Does capture by reference turn into capture by value when the reference goes out of context in Javascript?

Question

The following Javascript program:

function f() {
  function g() { console.log(x); }
  let x = 0;
  g();  // prints 0
  x = 1;
  g();  // prints 1
  return g;
}

let g = f();
g();  // prints 1

outputs:

0
1
1

So it seems that g first captures x by reference (since inside f, g() prints 0 then 1 when x is rebound), which means that g closure environment looks something like {'x': x}, and then by value (since outside f, g() prints 1 when x goes out of context at the end of f body), which means that g closure environment looks something like {'x': 1}.

I am trying to relate this behaviour with C++ lambdas which provide capture by reference and by value, but contrary to Javascript, do not allow a capture by reference to outlives the scope of the reference by turning into a capture by value (instead, calling the lambda becomes undefined behaviour).

Is it a correct interpretation of Javascript captures?

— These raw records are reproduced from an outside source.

(** ** A tick produces a result *)

Lemma create_food_returns fuel : forall body env w,
  (exists k, (k < fuel)%nat /\
     cell_in (draw env (rng_pos w + 2 * k)) body = false) ->
  exists c w', create_food fuel body env w = Done c w'.
Proof.
  induction fuel as [|fuel IH]; intros body env w (k & Hk & Hfree).
  - lia.
  - rewrite create_food_round.
    destruct (cell_in (draw env (rng_pos w)) body) eqn:Hhere; simpl.
    + destruct k as [|k].
      * rewrite Nat.mul_0_r, Nat.add_0_r in Hfree. congruence.
      * apply IH. exists k. split; [lia|]. simpl rng_pos.
        replace (rng_pos w + 2 + 2 * k)%nat with (rng_pos w + 2 * S k)%nat
          by lia.
        exact Hfree.
    + eexists. eexists. reflexivity.
Qed.

Lemma in_removelast {A} (x : A) (l : list A) : In x (removelast l) -> In x l.
Proof.
  induction l as [|a l IH]; [intros []|].
  destruct l as [|b l]; [intros []|].
  rewrite removelast_cons2. intros [-> | H]; [left; reflexivity|].
  right. exact (IH H).
Qed.

Lemma fair_subset env fuel big small :
  (forall c, In c small -> In c big) -> fair env fuel big -> fair env fuel small.
Proof.
  intros Hsub Hfair pos. destruct (Hfair pos) as (k & Hk & Hfree).
  exists k. split; [exact Hk|].
  apply cell_in_false. intros Hin. apply cell_in_false in Hfree.
  exact (Hfree (Hsub _ Hin)).
Qed.

Lemma eat_or_shrink_total fuel s env w h t :
  snake_body s = h :: t ->
  fair env fuel (moved_head (direction s) h :: h :: t) ->
  exists s1 w1, eat_or_shrink fuel s env w = Done s1 w1 /\
                snake_body s1 = post_move_body s h t.
Proof.
  intros Hbody Hfair. unfold eat_or_shrink, post_move_body. rewrite Hbody.
  rewrite (bind_step _ _ _ _ _ _ (move_snake_cons h t (direction s) env w)).
  unfold item0.
  rewrite (bind_step _ _ env w (moved_head (direction s) h) w) by reflexivity.
  destruct (cell_eqb (moved_head (direction s) h) (food_pos s)).
  - destruct (create_food_returns fuel _ env w (Hfair (rng_pos w)))
      as (c & w1 & Hc).
    rewrite (bind_step _ _ _ _ _ _ Hc). eexists. eexists.
    split; reflexivity.
  - eexists. eexists. split; reflexivity.
Qed.

Lemma take_powerup_total s env w h t :
  snake_body s = h :: t -> exists s' w', take_powerup s env w = Done s' w'.
Proof.
  intros Hbody. unfold take_powerup. rewrite Hbody.
  destruct (powerup_pos s) as [p|]; [|eexists; eexists; reflexivity].
  unfold item0. rewrite (bind_step _ _ env w h w) by reflexivity.
  destruct (cell_eqb h p); eexists; eexists; reflexivity.
Qed.

Lemma expire_boost_total s env w :
  exists s' w', expire_boost s env w = Done s' w'.
Proof.
  unfold expire_boost.
  destruct (powerup_active s); [|eexists; eexists; reflexivity].
  unfold bind, time_time.
  destruct (elapsed_over _ _ _); eexists; eexists; reflexivity.
Qed.

Lemma time_time_run env w :
  time_time env w =
  Done (clock env (clock_pos w))
       (mkWorld (rng_pos w) (S (clock_pos w)) (file w)).
Proof. reflexivity. Qed.

Lemma spawn_powerup_total fuel s env w :
  fair env fuel (snake_body s) ->
  exists s' w', spawn_powerup fuel s env w = Done s' w'.
Proof.
  intros Hfair. unfold spawn_powerup.
  rewrite (bind_step _ _ _ _ _ _ (time_time_run env w)).
  destruct (_ && _); [|eexists; eexists; reflexivity].
  rewrite (create_powerup_is_create_food fuel (snake_body s)).
  set (w1 := mkWorld (rng_pos w) (S (clock_pos w)) (file w)).
  destruct (create_food_returns fuel (snake_body s) env w1
              (Hfair (rng_pos w1))) as (c & w2 & Hc).
  rewrite (bind_step _ _ _ _ _ _ Hc).
  rewrite (bind_step _ _ _ _ _ _ (time_time_run env w2)).
  eexists. eexists. reflexivity.
Qed.

Lemma settle_collision_total s env w h t :
  snake_body s = h :: t -> disk env = Writable ->
  exists r w', settle_collision s env w = Done r w'.
Proof.
  intros Hbody Hdisk. unfold settle_collision. rewrite Hbody.
  rewrite (bind_step _ _ _ _ _ _ (check_collision_cons h t env w)).
  destruct (off_grid h || cell_in h t); [|eexists; eexists; reflexivity].
  destruct (score s >? high_score s); [|eexists; eexists; reflexivity].
  unfold bind, save_high_score. rewrite Hdisk.
  eexists. eexists. reflexivity.
Qed.

(** With a non-empty snake, a writable disk and a fair random source, one
    update always runs to completion. *)
Lemma update_total fuel s env w h t :
  snake_body s = h :: t -> disk env = Writable ->
  fair env fuel (moved_head (direction s) h :: h :: t) ->
  exists r w', update fuel s env w = Done r w'.
Proof.
  intros Hbody Hdisk Hfair.
  destruct (eat_or_shrink_total fuel s env w h t Hbody Hfair)
    as (s1 & w1 & H1 & Hb1).
  destruct (post_move_body_head s h t) as (rest & Hhead & Hrest).
  rewrite Hhead in Hb1.
  destruct (take_powerup_total s1 env w1 _ _ Hb1) as (s2 & w2 & H2).
  destruct (take_powerup_Done _ _ _ _ _ H2) as ((Hb2 & _) & _).
  destruct (expire_boost_total s2 env w2) as (s3 & w3 & H3).
  destruct (expire_boost_Done _ _ _ _ _ H3) as ((Hb3 & _) & _).
  assert (Hfair3 : fair env fuel (snake_body s3)).
  { rewrite Hb3, Hb2, Hb1.
    apply (fair_subset env fuel (moved_head (direction s) h :: h :: t));
      [|exact Hfair].
    intros c [<- | Hin]; [left; reflexivity | right].
    subst rest. destruct (cell_eqb _ _); [exact Hin|].
    apply in_removelast. exact Hin. }
  destruct (spawn_powerup_total fuel s3 env w3 Hfair3) as (s4 & w4 & H4).
  destruct (spawn_powerup_Done _ _ _ _ _ _ H4) as ((Hb4 & _) & _).
  assert (Hbody4 : snake_body s4 = moved_head (direction s) h :: rest)
    by congruence.
  destruct (settle_collision_total s4 env w4 _ _ Hbody4 Hdisk)
    as (r & w' & H5).
  assert (Hadv : advance fuel s env w = Done s4 w4).
  { unfold advance.
    rewrite (bind_step _ _ _ _ _ _ H1), (bind_step _ _ _ _ _ _ H2),
      (bind_step _ _ _ _ _ _ H3).
    exact H4. }
  exists r, w'. unfold update. rewrite (bind_step _ _ _ _ _ _ Hadv).
  exact H5.
Qed.

Lemma update_returns fuel s env w : forall h t,
  snake_body s = h :: t -> disk env = Writable ->
  fair env fuel (moved_head (direction s) h :: h :: t) ->
  exists s' st w', update fuel s env w = Done (s', st) w'.
Proof.
  intros h t Hbody Hdisk Hfair.
  destruct (update_total fuel s env w h t Hbody Hdisk Hfair)
    as ([s' st] & w' & H).
  exists s', st, w'. exact H.
Qed.

(** ** The stages of one update, exactly *)

Lemma update_stages fuel s env w s' st w' :
  update fuel s env w = Done (s', st) w' ->
  exists s1 w1 s2 w2 s3 w3 s4 w4,
    eat_or_shrink fuel s env w = Done s1 w1 /\
    take_powerup s1 env w1 = Done s2 w2 /\
    expire_boost s2 env w2 = Done s3 w3 /\
    spawn_powerup fuel s3 env w3 = Done s4 w4 /\
    settle_collision s4 env w4 = Done (s', st) w'.
Proof.
  unfold update, advance. intros H.
  split_bind H. split_bind Hrun. split_bind Hrun. split_bind Hrun.
  exists a0, w1, a1, w2, a2, w3, a, w0. split_ands; assumption.
Qed.

Lemma take_powerup_cases s env w s' w' :
  take_powerup s env w = Done s' w' ->
  (s' = s /\ w' = w /\
   forall p, powerup_pos s = Some p ->
             exists h t, snake_body s = h :: t /\ h <> p) \/
  (exists p t, powerup_pos s = Some p /\ snake_body s = p :: t /\
     s' = set_powerup_pos None
            (set_boost SNAKE_SPEED_BOOST true (clock env (clock_pos w)) s) /\
     w' = tick_clock w).
Proof.
  unfold take_powerup. intros H.
  destruct (powerup_pos s) as [p|] eqn:Hp.
  - destruct (snake_body s) as [|h t] eqn:Hbody; [discriminate|].
    unfold item0 in H. rewrite (bind_step _ _ env w h w) in H by reflexivity.
    destruct (cell_eqb h p) eqn:Heq.
    + apply cell_eqb_eq in Heq. subst h.
      rewrite (bind_step _ _ _ _ _ _ (time_time_run env w)) in H.
      apply ret_Done in H. destruct H as [<- <-].
      right. exists p, t. split_ands; reflexivity.
    + apply ret_Done in H. destruct H as [<- <-]. left. split_ands; try easy.
      intros q Hq. injection Hq as <-. exists h, t. split; [reflexivity|].
      intros ->. rewrite cell_eqb_refl in Heq. discriminate.
  - apply ret_Done in H. destruct H as [<- <-]. left. split_ands; easy.
Qed.

Lemma expire_boost_cases s env w s' w' :
  expire_boost s env w = Done s' w' ->
  (powerup_active s = false /\ s' = s /\ w' = w) \/
  (powerup_active s = true /\ w' = tick_clock w /\
   elapsed_over (clock env (clock_pos w)) (powerup_timer s)
     POWERUP_DURATION = false /\
   s' = s) \/
  (powerup_active s = true /\ w' = tick_clock w /\
   elapsed_over (clock env (clock_pos w)) (powerup_timer s)
     POWERUP_DURATION = true /\
   s' = set_boost SNAKE_SPEED_NORMAL false (powerup_timer s) s).
Proof.
  unfold expire_boost. intros H.
  destruct (powerup_active s).
  - rewrite (bind_step _ _ _ _ _ _ (time_time_run env w)) in H.
    destruct (elapsed_over _ _ _); apply ret_Done in H; destruct H as [<- <-].
    + right. right. split_ands; reflexivity.
    + right. left. split_ands; reflexivity.
  - apply ret_Done in H. destruct H as [<- <-]. left. split_ands; reflexivity.
Qed.

Lemma spawn_powerup_cases fuel s env w s' w' :
  spawn_powerup fuel s env w = Done s' w' ->
  (s' = s /\ w' = tick_clock w /\
   (elapsed_over (clock env (clock_pos w)) (last_powerup_spawn s)
          POWERUP_SPAWN_INTERVAL = false \/
    exists p, powerup_pos s = Some p)) \/
  (exists p w2,
     powerup_pos s = None /\
     elapsed_over (clock env (clock_pos w)) (last_powerup_spawn s)
          POWERUP_SPAWN_INTERVAL = true /\
     create_powerup fuel (snake_body s) env (tick_clock w) = Done p w2 /\
     s' = set_last_powerup_spawn (clock env (clock_pos w2))
            (set_powerup_pos (Some p) s) /\
     w' = tick_clock w2).
Proof.
  unfold spawn_powerup. intros H.
  rewrite (bind_step _ _ _ _ _ _ (time_time_run env w)) in H.
  fold (tick_clock w) in H.
  destruct (elapsed_over _ _ _) eqn:Hdue; simpl in H.
  - destruct (powerup_pos s) as [q|] eqn:Hq.
    + apply ret_Done in H. destruct H as [<- <-]. left.
      split_ands; try reflexivity. right. exists q. reflexivity.
    + split_bind H.
      rewrite (bind_step _ _ _ _ _ _ (time_time_run env w0)) in H.
      apply ret_Done in H. destruct H as [<- <-].
      right. exists a, w0. split_ands; try reflexivity. exact Hrun.
  - apply ret_Done in H. destruct H as [<- <-]. left.
    split_ands; try reflexivity. left. reflexivity.
Qed.

Lemma settle_collision_cases s env w s' st w' :
  settle_collision s env w = Done (s', st) w' ->
  (s' = s /\ w' = w) \/
  (s' = set_high_score (score s) s /\ st = GameOver /\
   score s > high_score s /\ disk env = Writable /\
   w' = mkWorld (rng_pos w) (clock_pos w) (Content (py_str (score s)))).
Proof.
  unfold settle_collision. intros H.
  destruct (snake_body s) as [|h t]; [discriminate|].
  rewrite (bind_step _ _ _ _ _ _ (check_collision_cons h t env w)) in H.
  destruct (off_grid h || cell_in h t).
  - destruct (score s >? high_score s) eqn:Hcmp.
    + split_bind H. apply ret_Done in H. destruct H as [H <-].
      injection H as <- <-.
      unfold save_high_score in Hrun. simpl in Hrun.
      destruct (disk env) eqn:Hdisk; try discriminate.
      injection Hrun as _ <-.
      rewrite Z.gtb_ltb, Z.ltb_lt in Hcmp.
      right. split_ands; try reflexivity. lia.
    + apply ret_Done in H. destruct H as [H <-]. injection H as <- <-.
      left. split; reflexivity.
  - apply ret_Done in H. destruct H as [H <-]. injection H as <- <-.
    left. split; reflexivity.
Qed.

(** ** The power-up part of one update, as a function of its inputs *)

Lemma eat_or_shrink_fields fuel s env w s1 w1 :
  eat_or_shrink fuel s env w = Done s1 w1 ->
  exists h t, snake_body s = h :: t /\
    snake_body s1 = post_move_body s h t /\
    powerup_pos s1 = powerup_pos s /\ speed s1 = speed s /\
    powerup_active s1 = powerup_active s /\
    powerup_timer s1 = powerup_timer s /\
    last_powerup_spawn s1 = last_powerup_spawn s /\
    clock_pos w1 = clock_pos w.
Proof.
  intros H. apply eat_or_shrink_Done in H.
  destruct H as (h & t & Hbody & Heats & Hmoves). cbv zeta in *.
  exists h, t. split; [exact Hbody|]. unfold post_move_body.
  destruct (cell_eqb (moved_head (direction s) h) (food_pos s)).
  - destruct (Heats eq_refl) as (food & Hcreate & ->).
    apply create_food_Done in Hcreate.
    destruct Hcreate as (k & _ & _ & -> & _).
    split_ands; reflexivity.
  - destruct (Hmoves eq_refl) as (-> & ->). split_ands; reflexivity.
Qed.

Lemma take_powerup_fun s env w s' w' h rest :
  snake_body s = h :: rest ->
  take_powerup s env w = Done s' w' ->
  s' = (if picks_up s h
        then set_powerup_pos None
               (set_boost SNAKE_SPEED_BOOST true (clock env (clock_pos w)) s)
        else s) /\
  w' = (if picks_up s h then tick_clock w else w).
Proof.
  unfold take_powerup, picks_up. intros Hbody H. rewrite Hbody in H.
  destruct (powerup_pos s) as [p|].
  - unfold item0 in H. rewrite (bind_step _ _ env w h w) in H by reflexivity.
    destruct (cell_eqb h p).
    + rewrite (bind_step _ _ _ _ _ _ (time_time_run env w)) in H.
      apply ret_Done in H. destruct H as [<- <-]. split; reflexivity.
    + apply ret_Done in H. destruct H as [<- <-]. split; reflexivity.
  - apply ret_Done in H. destruct H as [<- <-]. split; reflexivity.
Qed.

If that interpretation is correct, that would explain clearly how captures of block scope variables (let) work in for loops:

let l = [];

for (let x = 0; x < 3; ++x) {
  l.push(function () { console.log(x); });
}

l[0]();  // prints 0
l[1]();  // prints 1
l[2]();  // prints 2

Pointy · Answer 1 · 2020-08-11T14:04:02.897

2

In JavaScript, there's really no difference between what happens when g() refers to variable x in an expression whether g() is called from inside f() or not. There's just one variable x, and getting to it is the same internal operation whenever the code of g() runs.

JavaScript is quite a bit different from C++; superficial cosmetic similarity can be deceptive. Also the term "capture" is seldom used (in my experience, here on Stack Overflow for example) when discussing JavaScript semantics, though the spec uses it in its thorough description what happens upon entry into a scope. The relevant word here is closure, as in "x is in the closure of g(). (I'm sloppy with terminology so someone might improve on my phrasing.)

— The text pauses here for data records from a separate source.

Lemma member_existsb (a : string) (c : list string) :
  existsb (String.eqb a) c = true <-> In a c.
Proof.
  rewrite existsb_exists; split.
  - intros (x & Hx & E); apply String.eqb_eq in E; subst; exact Hx.
  - intros H; exists a; split; [exact H|apply String.eqb_refl].
Qed.

Lemma find_ring_id_make_rings (n : nat) (cs : list (list string)) (a : string) :
  (exists c, In c cs /\ In a c) ->
  exists i, find_ring_id (make_rings n cs) a = ("RING_" ++ fmt03d i)%string.
Proof.
  unfold find_ring_id; revert n; induction cs as [|c cs IH]; intros n (c' & Hc' & Ha); simpl in *.
  - contradiction.
  - destruct (existsb (String.eqb a) c) eqn:E; simpl; [exists n; reflexivity|].
    destruct Hc' as [->|Hc']; [apply member_existsb in Ha; congruence|].
    apply IH; exists c'; tauto.
Qed.

Lemma find_ring_id_none (rings : list fraud_ring) (a : string) :
  (forall r, In r rings -> ~ In a (member_accounts r)) ->
  find_ring_id rings a = "N/A".
Proof.
  unfold find_ring_id; intros H.
  destruct (find _ rings) as [r|] eqn:E; [|reflexivity].
  apply find_some in E as [Hr Hm]; apply member_existsb in Hm.
  exfalso; apply (H r Hr Hm).
Qed.

Lemma cycle_labels_of_In (cs : list (list string)) (a p : string) :
  In p (cycle_labels_of cs a) <-> exists c, In c cs /\ In a c /\ p = cycle_label c.
Proof.
  unfold cycle_labels_of; rewrite in_flat_map; split.
  - intros (c & Hc & Hp); apply in_flat_map in Hp as (x & Hx & Hp).
    destruct (String.eqb a x) eqn:E; [|contradiction].
    apply String.eqb_eq in E; subst x; destruct Hp as [<-|[]].
    exists c; tauto.
  - intros (c & Hc & Ha & ->); exists c; split; [exact Hc|].
    apply in_flat_map; exists a; split; [exact Ha|].
    rewrite String.eqb_refl; left; reflexivity.
Qed.

Lemma fan_labels_shape (G : graph) (a p : string) :
  In p (fan_labels_in (detect_fan_patterns G) a) -> p = "fan_in" \/ p = "fan_out".
Proof.
  unfold fan_labels_in, detect_fan_patterns.
  intros H; apply in_flat_map in H as (ap & Hap & Hp).
  apply in_flat_map in Hap as (node & _ & Hn).
  destruct (fan_labels G node) as [|l ls] eqn:E; [contradiction|].
  destruct Hn as [<-|[]]; simpl in Hp.
  destruct (String.eqb a node); [|contradiction].
  rewrite <- E in Hp; unfold fan_labels in Hp.
  destruct (Nat.leb 10 (in_degree G node)), (Nat.leb 10 (out_degree G node));
    simpl in Hp; intuition congruence.
Qed.

End Analysis.

Section FirstRing.
Import Analysis.

Lemma find_ring_id_spec (rings : list fraud_ring) (a : string) :
  (exists pre r post, rings = pre ++ r :: post /\ In a (member_accounts r) /\
     (forall r', In r' pre -> ~ In a (member_accounts r')) /\
     find_ring_id rings a = ring_id r)
  \/ ((forall r, In r rings -> ~ In a (member_accounts r)) /\ find_ring_id rings a = "N/A").
Proof.
  unfold find_ring_id; induction rings as [|r rings IH]; simpl.
  - right; split; [tauto|reflexivity].
  - destruct (existsb (String.eqb a) (member_accounts r)) eqn:E.
    + left; exists [], r, rings; repeat split; [apply member_existsb, E|simpl; tauto].
    + assert (Hr : ~ In a (member_accounts r))
        by (intros H; apply member_existsb in H; congruence).
      destruct IH as [(pre & r0 & post & -> & Hin & Hpre & Hid)|[Hnone Hid]].
      * left; exists (r :: pre), r0, post; repeat split; try assumption.
        intros r' [<-|H]; [exact Hr|apply Hpre, H].
      * right; split; [|exact Hid].
        intros r' [<-|H]; [exact Hr|apply Hnone, H].
Qed.

End FirstRing.

(** ** Ring records (C5) *)

(** C5: the rings are exactly one record per detected cycle, in detection
    order: the [i]-th ring (from 1) has [ring_id] ["RING_"] followed by [i]
    formatted with [03d], the cycle as members, pattern ["cycle"] and risk
    score [95]. *)
Theorem fraud_rings_one_per_cycle (rt : runtime) (txs : list transaction) :
  let cycles := detect_cycles rt (build_graph txs) in
  fraud_rings (analyze rt txs) =
    map (fun ic => mk_ring ("RING_" ++ fmt03d (fst ic)) (snd ic) "cycle" 95)
        (combine (seq 1 (length cycles)) cycles)
  /\ length (fraud_rings (analyze rt txs)) = length cycles.
Proof.
  intros cycles.
  rewrite Analysis.fraud_rings_analyze, Analysis.make_rings_combine.
  split; [reflexivity|].
  rewrite length_map, length_combine, length_seq, Nat.min_id; reflexivity.
Qed.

More: note that we can modify g() to demonstrate that x can still be not only accessed to obtain its value, but also modified:

    function f() {
      function g() { console.log(x = x + 1); }
      let x = 0;
      g();  // prints 1
      x = 1;
      g();  // prints 2
      return g;
    }
    
    g = f();
    g();
    g();
    g();

The variable x continues to behave as an ordinary variable always behaves.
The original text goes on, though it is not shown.